Batman: The Long Halloween (originally published 1996-1997)
One of our favorite Batman stories here at Graphic Content, The Long Halloween shows the Dark Knight Detective struggling against one of the most puzzling mysteries of his storied career. For an entire year, the people of Gotham City live in fear of the Holiday Killer, a maniac who strikes like clockwork on the holiday of each month leaving grisly murders in their wake. In addition to dealing with this menace, Batman is also privy to the catastrophic fall of Harvey Dent, whose descent into his Two-Face persona is chronicled here as well. And if that weren’t enough, a baker’s dozen of Batman’s deadliest foes come out of the woodwork to hit him when he’s down.

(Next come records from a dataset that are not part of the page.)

(** * ai-judge-pipeline: a shallow embedding of the evaluation pipeline

    The five scripts of the repository are embedded stage by stage:
    - [Generate]  : 1_generate_content.py (generation loop, store merge)
    - [Analysis]  : 2_content_analysis.py (word count)
    - [Judge]     : 3_ai_judge.py         (lenient parser, cross judging)
    - [Winner]    : 4_find_the_winner.py  (normalisation, scores, winner)
    - [LiveQC]    : 5_live_qc.py          (revise loop)

    Conventions.  Python numbers are embedded as exact numbers: [int] as [Z],
    [float] as [Q] (binary64 rounding is abstracted: every claim below is
    about which formula is evaluated, not about its rounding); the one float
    that is not a number, NaN, is kept as a constructor of its own where the
    code can produce it.  Text is embedded as [string] / [list ascii], that
    is, as code points below 128.  A dict that is iterated is an association
    list in insertion order. *)

From Stdlib Require Import ZArith QArith Qround Qabs String Ascii List Lia Lqa Bool.
From Stdlib Require PrimFloat.
From stdpp Require Import base option list strings.
Import ListNotations.

Local Open Scope Z_scope.

(* ===================================================================== *)
(** ** Python strings and exceptions *)
(* ===================================================================== *)

Module Py.

(** The exceptions the scripts can meet; [APIError] is whatever a provider
    SDK raises. *)
Inductive exn : Type :=
| KeyError (key : string)
| TypeError
| AttributeError
| UnboundLocalError
| ValueError
| ZeroDivisionError
| APIError.

(** A loop over records either runs to its end or stops at the first
    exception nobody catches, in the state reached so far. *)
Inductive run (S : Type) : Type :=
| Finished (s : S)
| Crashed (e : exn) (s : S).

Arguments Finished {S} s.
Arguments Crashed {S} e s.

(** The state a loop ends in, finished or crashed. *)
Definition final_state {S : Type} (r : run S) : S :=
  match r with
  | Finished s => s
  | Crashed _ s => s
  end.

(** [for x in items: body], the state threaded through the iterations. *)
Fixpoint for_each {A S : Type} (body : A -> S -> run S) (items : list A) (s : S)
  : run S :=
  match items with
  | [] => Finished s
  | x :: items' =>
      match body x s with
      | Finished s' => for_each body items' s'
      | Crashed e s' => Crashed e s'
      end
  end.

(** Truthiness of an optional string: [None] and the empty string are
    falsy. *)
Definition truthy (text : option string) : bool :=
  match text with
  | Some (String _ _) => true
  | _ => false
  end.

(** [c.isspace()] on code points below 128: 9-13, 28-31 and 32. *)
Definition isspace (c : ascii) : bool :=
  let n := N_of_ascii c in
  ((9 <=? n) && (n <=? 13) || (28 <=? n) && (n <=? 32))%N.

(** [s.lstrip()], [s.rstrip()], [s.strip()] *)
Fixpoint lstrip (s : string) : string :=
  match s with
  | String c s' => if isspace c then lstrip s' else s
  | EmptyString => EmptyString
  end.

Fixpoint rstrip (s : string) : string :=
  match s with
  | String c s' =>
      match rstrip s' with
      | EmptyString => if isspace c then EmptyString else String c EmptyString
      | r => String c r
      end
  | EmptyString => EmptyString
  end.

Definition strip (s : string) : string := rstrip (lstrip s).

(** [s.split(sep)] for a separator of one character. *)
Fixpoint split_char (sep : ascii) (s : string) : list string :=
  match s with
  | EmptyString => [EmptyString]
  | String c s' =>
      if Ascii.eqb c sep then EmptyString :: split_char sep s'
      else match split_char sep s' with
           | piece :: pieces => String c piece :: pieces
           | [] => [String c EmptyString]
           end
  end.

(** [sep in s] *)
Fixpoint contains_char (sep : ascii) (s : string) : bool :=
  match s with
  | EmptyString => false
  | String c s' => Ascii.eqb c sep || contains_char sep s'
  end.

(** [s.split(sep, 1)] when [sep in s]: the text before the first [sep] and
    the text after it. *)
Fixpoint split_first (sep : ascii) (s : string) : string * string :=
  match s with
  | EmptyString => (EmptyString, EmptyString)
  | String c s' =>
      if Ascii.eqb c sep then (EmptyString, s')
      else let '(before, after) := split_first sep s' in (String c before, after)
  end.

(** [s.lower()] on code points below 128. *)
Definition lower_char (c : ascii) : ascii :=
  let n := N_of_ascii c in
  if ((65 <=? n) && (n <=? 90))%N then ascii_of_N (n + 32) else c.

Fixpoint lower (s : string) : string :=
  match s with
  | EmptyString => EmptyString
  | String c s' => String (lower_char c) (lower s')
  end.

(** [s.split()]: the maximal runs of characters that are not whitespace.
    [cur] holds the run being read, last character first. *)
Fixpoint split_ws_from (cur : list ascii) (s : list ascii) : list (list ascii) :=
  match s with
  | [] => match cur with [] => [] | _ :: _ => [rev cur] end
  | c :: s' =>
      if isspace c then
        match cur with
        | [] => split_ws_from [] s'
        | _ :: _ => rev cur :: split_ws_from [] s'
        end
      else split_ws_from (c :: cur) s'
  end.
(** [{...prev, frequency: newFreq, date: newDate || prev.date}]. *)
Definition withFrequencyAndDate (prev : Partial.t) (newFreq : Frequency)
    (newDate : option string) : Partial.t :=
  {| Partial.id := Partial.id prev;
     Partial.title := Partial.title prev;
     Partial.description := Partial.description prev;
     Partial.urgency := Partial.urgency prev;
     Partial.importance := Partial.importance prev;
     Partial.status := Partial.status prev;
     Partial.date := orOptStr newDate (Partial.date prev);
     Partial.frequency := Some newFreq;
     Partial.createdAt := Partial.createdAt prev;
     Partial.updatedAt := Partial.updatedAt prev;
     Partial.completedAt := Partial.completedAt prev;
     Partial.history := Partial.history prev;
     Partial.completionHistory := Partial.completionHistory prev;
     Partial.recurrenceEndedAt := Partial.recurrenceEndedAt prev |}.

(** [handleFrequencyChange]: the new form state, or [None] when
    [formatDate] throws on an Invalid Date.  An empty or missing date
    makes the base date [new Date()]. *)
Definition handleFrequencyChange (tz : Z) (formData : Partial.t) (newFreq : Frequency)
    : M (option Partial.t) :=
  if bool_decide (newFreq ≠ NONE)
     && bool_decide (Some newFreq ≠ Partial.frequency formData)
  then
    baseDate ← match orOptStr (Partial.date formData) None with
               | Some s => mret (parseLocalTaskDate tz s)
               | None => now ← DateNow; mret (Some now)
               end;
    match baseDate with
    | Some b =>
        let deadline := getRecurrenceDeadline tz b newFreq in
        mret (Some (withFrequencyAndDate formData newFreq (Some (formatDate deadline))))
    | None => mret None
    end
  else mret (Some (withFrequencyAndDate formData newFreq (Partial.date formData))).

(* ===================================================================== *)
(** ** Notions used by the statements *)
(* ===================================================================== *)

(** A month number 1..12 and a day that the month of that year has. *)
Definition valid_civil (y m d : Z) : Prop :=
  1 ≤ m ≤ 12 ∧ 1 ≤ d ≤ days_in_month y m.

(** The first day of the Sunday-to-Saturday week of day number [n]. *)
Definition sundayOf (n : Z) : Z := n - (n + 4) mod 7.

Created by the all-star comics team of Jeph Loeb and Tim Sale, Batman: The Long Halloween is an essential introduction to the world of Gotham City.
Batman: Year One (originally published 1987)
This book, a reinvention of Batman’s earliest days after donning the cowl, completely changed the progression of the character forever upon its first printing in the late ’80s. The parallel story of Bruce Wayne in his very first outings as Batman and Jim Gordon’s rise in the Gotham City Police Department, writer Frank Miller (of Dark Knight Returns fame) and author David Mazzuchelli crafted what became the definitive origin of the character in this story. The scenes in Mask of the Phantasm where Bruce Wayne trains and goes out on his first sortie owe a lot to this book, as do the means by which Christopher Nolan showed Batman’s origin in the Christian Bale films.